A **VGI worker** is a small Rust program that DuckDB talks to over Apache Arrow IPC.
It can expose scalar / table / aggregate functions and whole catalogs (schemas,
tables, views) that behave like native DuckDB objects. DuckDB launches your worker
for you when a query needs it — you never run a server by hand.

`vgi` is the Rust SDK for building those workers. It is byte-for-byte
wire-compatible with the canonical
[Python](https://github.com/Query-farm/vgi-python) and Go SDKs, so a Rust worker
drops in behind the same `ATTACH ... (TYPE vgi)`. Built on
[`vgi-rpc`](https://crates.io/crates/vgi-rpc); stock `arrow-rs` 58.x, **MSRV 1.86**.

> New to VGI? The repo has a step-by-step
> [Getting Started guide]https://github.com/Query-farm/vgi-rust/blob/main/docs/getting-started.md
> that takes you from `cargo new` to calling your function from SQL.

## Why a worker instead of a C++ extension?

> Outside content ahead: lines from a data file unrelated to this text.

(* ===== verification/DnsFacts.v ===== *)
(** The entries of a registry: what makes them valid, that a stored registry is
    read back as it was, and what each change keeps. *)
From S2P Require Import Prelude GoStrings Decimal Json Container Net.
From S2P Require Import OwnershipFacts Dns.

#[local] Open Scope Z_scope.

(** * Valid registries *)

(** What [validateEntries] asks of one entry. *)
Definition entry_good (e : HostEntry) : Prop :=
  trim_space (he_ContainerID e) ≠ "" ∧ validateHostAndIP (he_Hostname e) (he_IP e) = None ∧
  canonicalIPAddress (he_IP e) = Ok (he_IP e) ∧ validateHostEntryOwner e = None.
Definition host_key (e : HostEntry) : string := to_lower (he_Hostname e).

(** Every entry is good, no container and no host name (in any case) appears
    twice. *)
Record registry_valid (l : list HostEntry) : Prop := {
  rv_good : Forall entry_good l;
  rv_containers : NoDup (he_ContainerID <$> l);
  rv_hostnames : NoDup (host_key <$> l) }.

Lemma validate_hosts_cons sc sh e l :
  validate_hosts sc sh (e :: l) = None ↔
  entry_good e ∧ he_ContainerID e ∉ sc ∧ host_key e ∉ sh ∧
  validate_hosts ({[he_ContainerID e]} ∪ sc) ({[host_key e]} ∪ sh) l = None.
Proof.
  cbn [validate_hosts]. unfold entry_good, host_key.
  rewrite !err_first_None, !wrap_err_None, !fail_if_None, !bool_decide_eq_false.
  rewrite String.eqb_neq.
  assert (Hc : (match canonicalIPAddress (he_IP e) with
    | Fail x => Some (Wrapf "DNS registry %q entry %d is invalid: %w" x)
    | Ok c => fail_if (negb (String.eqb (he_IP e) c))
        (Errorf "DNS registry %q entry %d has non-canonical IP address %q")
    end) = None ↔ canonicalIPAddress (he_IP e) = Ok (he_IP e)).
  { destruct (canonicalIPAddress (he_IP e)) as [c|x]; [|done].
    rewrite fail_if_None, negb_false_iff, String.eqb_eq. split; [by intros <-|by intros [= <-]]. }
  rewrite Hc. tauto.
Qed.

Lemma validate_hosts_iff sc sh l :
  validate_hosts sc sh l = None ↔
  Forall entry_good l ∧ NoDup (he_ContainerID <$> l) ∧ NoDup (host_key <$> l) ∧
  (∀ e, e ∈ l → he_ContainerID e ∉ sc ∧ host_key e ∉ sh).
Proof.
  revert sc sh. induction l as [|e l IH]; intros sc sh.
  { split; [intros _|done]. split_and!; [constructor..|]. by intros ? ?%elem_of_nil. }
  rewrite validate_hosts_cons, IH, Forall_cons. cbn [fmap list_fmap].
  rewrite !NoDup_cons, !list_elem_of_fmap. setoid_rewrite elem_of_union.
  setoid_rewrite elem_of_singleton. split.
  - intros (He & H1 & H2 & Hl & Hc & Hh & Hs). split_and!; try done.
    + intros (x & Ex & Hx). apply Hs in Hx as [Hx _]. apply Hx. by left.
    + intros (x & Ex & Hx). apply Hs in Hx as [_ Hx]. apply Hx. by left.
    + intros x [->|Hx]%elem_of_cons; [done|]. apply Hs in Hx. tauto.
  - intros ((He & Hl) & [Hc1 Hc] & [Hh1 Hh] & Hs).
    assert (He' : he_ContainerID e ∉ sc ∧ host_key e ∉ sh) by (apply Hs; by left).
    split_and!; try apply He'; try done.
    intros x Hx. assert (Hx' : he_ContainerID x ∉ sc ∧ host_key x ∉ sh)
      by (apply Hs; by right).
    destruct Hx' as [X1 X2]. split; intros [E|?]; [|done| |done].
    + apply Hc1. by exists x.
    + apply Hh1. by exists x.
Qed.
Lemma validateEntries_iff l : validateEntries l = None ↔ registry_valid l.
Proof.
  unfold validateEntries. rewrite validate_hosts_iff. split.
  - by intros (? & ? & ? & _).
  - by intros []; split_and!.
Qed.

(** Part of a registry. *)
Lemma valid_sublist l l' : l' `sublist_of` l → registry_valid l → registry_valid l'.
Proof.
  intros Hs [Hg Hc Hh]. split.
  - rewrite Forall_forall in *. intros e He. by eapply Hg, elem_of_sublist.
  - eapply sublist_NoDup; [exact Hc|by apply fmap_sublist].
  - eapply sublist_NoDup; [exact Hh|by apply fmap_sublist].
Qed.

(** * The stored form *)

(** An entry that JSON carries unchanged. *)
Record host_ranges (e : HostEntry) : Prop := {
  hr_container : json_safe (he_ContainerID e);
  hr_owner : min_int64 ≤ he_OwnerPID e ≤ max_int64;
  hr_owner_start : 0 ≤ he_OwnerStartTime e ≤ max_uint64;
  hr_child : min_int64 ≤ he_GenerationPID e ≤ max_int64;
  hr_child_start : 0 ≤ he_GenerationStartTime e ≤ max_uint64 }.

(** One member, left out when [empty]: the field gets its value. *)
Lemma decode_omit {A T} (fields : list (string * setter A)) empty k v l a
    (dec : json → T → res T) (get : A → T) (set : T → A → A) (x : T) :
  find_field fields k = Some (field dec get set) → dec v (get a) = Ok x →
  (empty = true → set x a = a) →
  decode_members false fields (omitempty empty k v ++ l) a
  = decode_members false fields l (set x a).
Proof.
  intros Hk Hd He. destruct empty; [by rewrite He|]. cbn. rewrite Hk.
  unfold field. by rewrite Hd.
Qed.

Lemma label_char_ascii c : label_char c = true → is_ascii c = true.
Proof.
  unfold label_char, is_alnum, is_lower, is_upper, is_digit.
  intros H. repeat (apply orb_true_iff in H as [H|H]);
    [eapply byte_in_ascii, H; lia..|]. by apply bool_decide_eq_true_1 in H as ->.
Qed.
Lemma valid_label_chars l : valid_label l = true → str_forallb label_char l = true.
Proof.
  unfold valid_label. destruct l as [|c l]; [done|]. destruct (last_byte _); [|done].
  intros H. by bool_simp.
Qed.
(** A host name is made of label characters and dots. *)
Definition host_char (c : Ascii.ascii) : bool := label_char c || bool_decide (c = "."%char).
Lemma split_chars p c s : forallb (str_forallb p) (str_split c s) = true →
  str_forallb (λ d, p d || bool_decide (d = c)) s = true.
Proof.
  induction s as [|d s IH]; [done|]. cbn [str_split str_forallb]. cbv zeta.
  destruct (bool_decide_reflect (d = c)) as [->|].
  - rewrite orb_true_r. exact IH.
  - destruct (str_split c s) as [|x l]; cbn [forallb str_forallb str1]; intros H; bool_simp.
    + rewrite H. by apply IH.
    + rewrite H. apply IH. cbn. by rewrite H1, H0.
Qed.
Lemma hostname_chars s : valid_hostname s = true → str_forallb host_char s = true.
Proof.
  intros H. apply split_chars. apply forallb_forall. intros x Hx.
  apply valid_label_chars. by eapply forallb_forall in H.
Qed.
Lemma host_char_ascii c : host_char c = true → is_ascii c = true.
Proof.
  unfold host_char. intros [H|H]%orb_true_iff; [by apply label_char_ascii|].
  by apply bool_decide_eq_true_1 in H as ->.
Qed.

Lemma host_and_ip_safe h i : validateHostAndIP h i = None →
  valid_hostname h = true ∧ json_safe h ∧ ∃ a, ParseIP i = Some a.
Proof.
  unfold validateHostAndIP. rewrite !err_first_None, !fail_if_None.
  intros (_ & _ & Hh & _ & Hi). destruct (ParseIP i) as [a|]; [|done]. bool_simp.
  split_and!; [done| |by eexists].
  eapply ascii_json_safe, str_forallb_impl, hostname_chars; [|done]. apply host_char_ascii.
Qed.

Lemma decode_unknown_member {A} (fields : list (string * setter A)) k v l a :
  find_field fields k = None →
  decode_members false fields ((k, v) :: l) a = decode_members false fields l a.
Proof. cbn. by intros ->. Qed.

#[local] Ltac host_cbn := cbn [he_ContainerID he_Hostname he_IP he_OwnerPID
  he_OwnerStartTime he_GenerationAware he_GenerationPID he_GenerationStartTime
  he_AdmissionPending zero_host] in *.

Lemma decode_host e : entry_good e → host_ranges e →
  decode_struct false host_fields (host_json e) zero_host = Ok e.
Proof.
  intros (_ & Hhi & _ & _) [Hc Ho Hos Hg Hgs].
  destruct (host_and_ip_safe _ _ Hhi) as (_ & Hh & a & Hi).
  assert (Hip : json_safe (he_IP e)) by by eapply ascii_json_safe, ParseIP_ascii.
  unfold host_json. cbn [decode_struct]. unfold enc_string. rewrite Hc, Hh, Hip.
  destruct e as [c h i op os ga gp gs ap]. host_cbn.
  cbn [app]. rewrite decode_unknown_member by done.
  assert (Hs : ∀ s old, json_safe s → dec_string (JStr s) old = Ok s).
  { intros s old E. cbn. by rewrite E. }
  match goal with |- decode_members _ _ (?x :: ?y :: ?z :: ?l) _ = _ =>
    change (x :: y :: z :: l) with
      (omitempty false (fst x) (snd x) ++ omitempty false (fst y) (snd y) ++
       omitempty false (fst z) (snd z) ++ l) end.
  cbn [fst snd].
  assert (Hz : ∀ x, (x =? 0) = true → 0 = x) by (intros x ->%Z.eqb_eq; done).
  assert (Hn : ∀ b, negb b = true → false = b) by by intros [].
  erewrite (decode_omit _ _ "container_id"); [|reflexivity|by apply Hs|done]; host_cbn.
  erewrite (decode_omit _ _ "hostname"); [|reflexivity|by apply Hs|done]; host_cbn.
  erewrite (decode_omit _ _ "ip"); [|reflexivity|by apply Hs|done]; host_cbn.
  erewrite (decode_omit _ _ "owner_pid"); [|reflexivity|by apply dec_int_in|by intros <-%Hz]; host_cbn.
  erewrite (decode_omit _ _ "owner_start_time"); [|reflexivity|by apply dec_int_in|by intros <-%Hz]; host_cbn.
  erewrite (decode_omit _ _ "generation_aware"); [|reflexivity|reflexivity|by intros <-%Hn]; host_cbn.
  erewrite (decode_omit _ _ "generation_pid"); [|reflexivity|by apply dec_int_in|by intros <-%Hz]; host_cbn.
  erewrite (decode_omit _ _ "generation_start_time"); [|reflexivity|by apply dec_int_in|by intros <-%Hz]; host_cbn.
  rewrite <- (app_nil_r (omitempty (negb ap) _ _)).
  erewrite (decode_omit _ _ "admission_pending"); [|reflexivity..|by intros <-%Hn]; host_cbn.
  done.
Qed.

(** The members of an encoded entry. *)
Lemma decode_entry_ok e : entry_good e → host_ranges e → decode_entry (host_json e) = Ok e.
Proof.
  intros He Hr. unfold decode_entry.
  assert (Hv : raw_map (host_json e) = Ok (match host_json e with JObj l => l | _ => [] end) ∧
    raw_member "schema_version" (match host_json e with JObj l => l | _ => [] end)
    = Some (JInt currentHostEntrySchemaVersion)).
  { split; [done|]. unfold host_json, omitempty. by repeat case_match. }
  destruct Hv as [Hm Hs]. rewrite Hm. cbn [wrapf mbind res_bind]. unfold need_member.
  rewrite Hs. cbn [mbind res_bind]. unfold dec_int64. rewrite dec_int_in by done.
  cbn [wrapf mbind res_bind]. rewrite Z.eqb_refl. cbn [negb fail_if check mbind res_bind].
  unfold HostEntry_UnmarshalJSON. rewrite Hm. cbn [mbind res_bind]. rewrite Hs.
  unfold dec_int64. rewrite dec_int_in by done. cbn [wrapf mbind res_bind].
  rewrite Z.eqb_refl. cbn [negb fail_if check mbind res_bind].
  by rewrite decode_host.
Qed.
Lemma decode_entries_ok l : Forall entry_good l → Forall host_ranges l →
  decode_entries (host_json <$> l) = Ok l.
Proof.
  induction 1 as [|e l He _ IH]; intros Hr; [done|].
  apply Forall_cons in Hr as [Hr Hl]. cbn [fmap list_fmap decode_entries].
  rewrite decode_entry_ok by done. cbn [mbind res_bind]. by rewrite IH.
Qed.

(** The document of a registry. *)
Definition registry_json (name : string) (l : list HostEntry) : file_data :=
  FJson true (JObj [
    ("schema_version", JInt currentDNSRegistrySchemaVersion);
    ("network_name", enc_string name);
    ("entries", JArr (host_json <$> l))]).
Lemma encode_Ok name l d : encodeDNSRegistry name l = Ok d →
  d = registry_json name l ∧ Z.of_nat (length l) ≤ maxDNSRegistryEntries.
Proof.
  unfold encodeDNSRegistry, validateDNSRegistryEntryCount.
  intros ([] & Hc%check_Ok & [= <-])%res_bind_Ok.
  apply fail_if_None in Hc. bool_simp. done.
Qed.

Lemma network_name_safe name : validateNetworkName name = None →
  name ≠ "" ∧ json_safe name.
Proof.
  unfold validateNetworkName. rewrite !err_first_None, !fail_if_None.
  intros (Hne & _ & Hv). bool_simp. split; [by apply String.eqb_neq|].
  destruct name as [|c r]; [done|]. cbn in Hv. bool_simp. apply ascii_json_safe.
  assert (Ha : ∀ d, name_char d = true → is_ascii d = true).
  { intros d. unfold name_char, is_alnum, is_lower, is_upper, is_digit. intros H1.
    repeat (apply orb_true_iff in H1 as [H1|H1]);
      [eapply byte_in_ascii, H1; lia..| | |]; by apply bool_decide_eq_true_1 in H1 as ->. }
  cbn. apply andb_true_iff. split; [|by eapply str_forallb_impl].
  apply Ha. unfold name_char. by rewrite H.
Qed.

(** A registry that was stored is read back as it was, under a name that JSON
    carries. *)
Lemma decode_registry_json name l :
  registry_valid l → Forall host_ranges l → Z.of_nat (length l) ≤ maxDNSRegistryEntries →
  decodeDNSRegistry (registry_json name l) name =
  if bool_decide (name ≠ "" ∧ json_safe name) then Ok l
  else Fail (Errorf "DNS registry network provenance %q does not match storage key %q").
Proof.
  intros [Hg _ _] Hr Hl. unfold decodeDNSRegistry, registry_json, need_member.
  cbn -[dec_string enc_string decodeCurrentRegistryEntries].
  rewrite dec_enc_string. cbn -[decodeCurrentRegistryEntries].
  destruct (decide (json_safe name)) as [Hs|Hs].
  2: { rewrite bool_decide_false by (by intros []). apply String.eqb_neq in Hs.
       by rewrite Hs, orb_true_r. }
  rewrite Hs, String.eqb_refl, orb_false_r. destruct (String.eqb name "") eqn:Hne; cbn [fail_if].
  { apply String.eqb_eq in Hne. rewrite bool_decide_false by (by intros []). done. }
  apply String.eqb_neq in Hne. rewrite bool_decide_true by done.
  cbn -[decodeCurrentRegistryEntries]. unfold decodeCurrentRegistryEntries.
  cbn [mbind res_bind]. rewrite length_fmap. unfold validateDNSRegistryEntryCount, fail_if.
  rewrite (proj2 (Z.ltb_ge _ _)) by lia. cbn [check mbind res_bind].
  by apply decode_entries_ok.
Qed.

| Traditional DuckDB extension | VGI worker |
|------------------------------|------------|
| Written in C/C++, compiled and linked against DuckDB | Written in Rust, one standalone binary |
| Must be rebuilt for each DuckDB version | Version independent |
| Complex build / signing / release cycle | `cargo build`, ship the binary |
| Runs in-process | Process isolation |
| Single-threaded | Parallel workers |

**Reach for it when you want to:** call REST APIs from SQL, run ML inference,
expose an external database / API / filesystem as a queryable catalog, or ship
domain-specific functions to your team as a single binary.

## Your first worker

**1. Create a project and add the dependencies** (these are exactly what the
example below needs):

```toml
# Cargo.toml
[dependencies]
vgi = "0.1"
vgi-rpc = "0.2"
arrow-array = "58"
arrow-schema = "58"
```

**2. Write a function and serve it:**

```rust
// src/main.rs
use std::sync::Arc;

use arrow_array::{cast::AsArray, ArrayRef, RecordBatch, StringArray};
use arrow_schema::DataType;
use vgi::{ArgSpec, FunctionMetadata, ProcessParams, ScalarFunction, Worker};
use vgi_rpc::{Result, RpcError};

/// `upper_case(s)` — uppercase a string column.
struct UpperCase;

impl ScalarFunction for UpperCase {
    fn name(&self) -> &str {
        "upper_case"
    }

    fn metadata(&self) -> FunctionMetadata {
        FunctionMetadata {
            description: "Convert string values to uppercase".into(),
            return_type: Some(DataType::Utf8),
            ..Default::default()
        }
    }

    fn argument_specs(&self) -> Vec<ArgSpec> {
        vec![ArgSpec::column("value", 0, "varchar", "String to uppercase")]
    }

    fn process(&self, params: &ProcessParams, batch: &RecordBatch) -> Result<RecordBatch> {
        let col = batch.column(0).as_string::<i32>();
        let upper: StringArray = col.iter().map(|v| v.map(str::to_uppercase)).collect();
        let out: ArrayRef = Arc::new(upper);
        RecordBatch::try_new(params.output_schema.clone(), vec![out])
            .map_err(|e| RpcError::runtime_error(e.to_string()))
    }
}

fn main() {
    let mut worker = Worker::new();
    worker.register_scalar(UpperCase);
    worker.run(); // serves stdio (default), --unix <path>, or --http
}
```

**3. Build it:**

```sh
cargo build --release
```

**4. Call it from DuckDB.** You need a DuckDB-compatible engine — stock
[`duckdb`](https://duckdb.org/docs/installation/) works. Start a session **from
your project directory** and:

```sql
INSTALL vgi FROM community;   -- first time only: pulls the `vgi` extension
LOAD vgi;

-- DuckDB LAUNCHES the worker for you. LOCATION is the command it runs;
-- the alias 'demo' is what you qualify functions with in SQL.
ATTACH 'demo' (TYPE vgi, LOCATION './target/release/my-worker');

SELECT demo.main.upper_case(name) FROM (VALUES ('alice'), ('bob')) t(name);
-- ALICE
-- BOB

-- Or drop the prefix:
USE demo;
SELECT main.upper_case('hello');   -- HELLO
```

> **`LOCATION` gotcha:** the path is resolved relative to the DuckDB process's
> working directory, not your project. If the worker isn't found, use an absolute
> path (e.g. `LOCATION '/abs/path/to/target/release/my-worker'`).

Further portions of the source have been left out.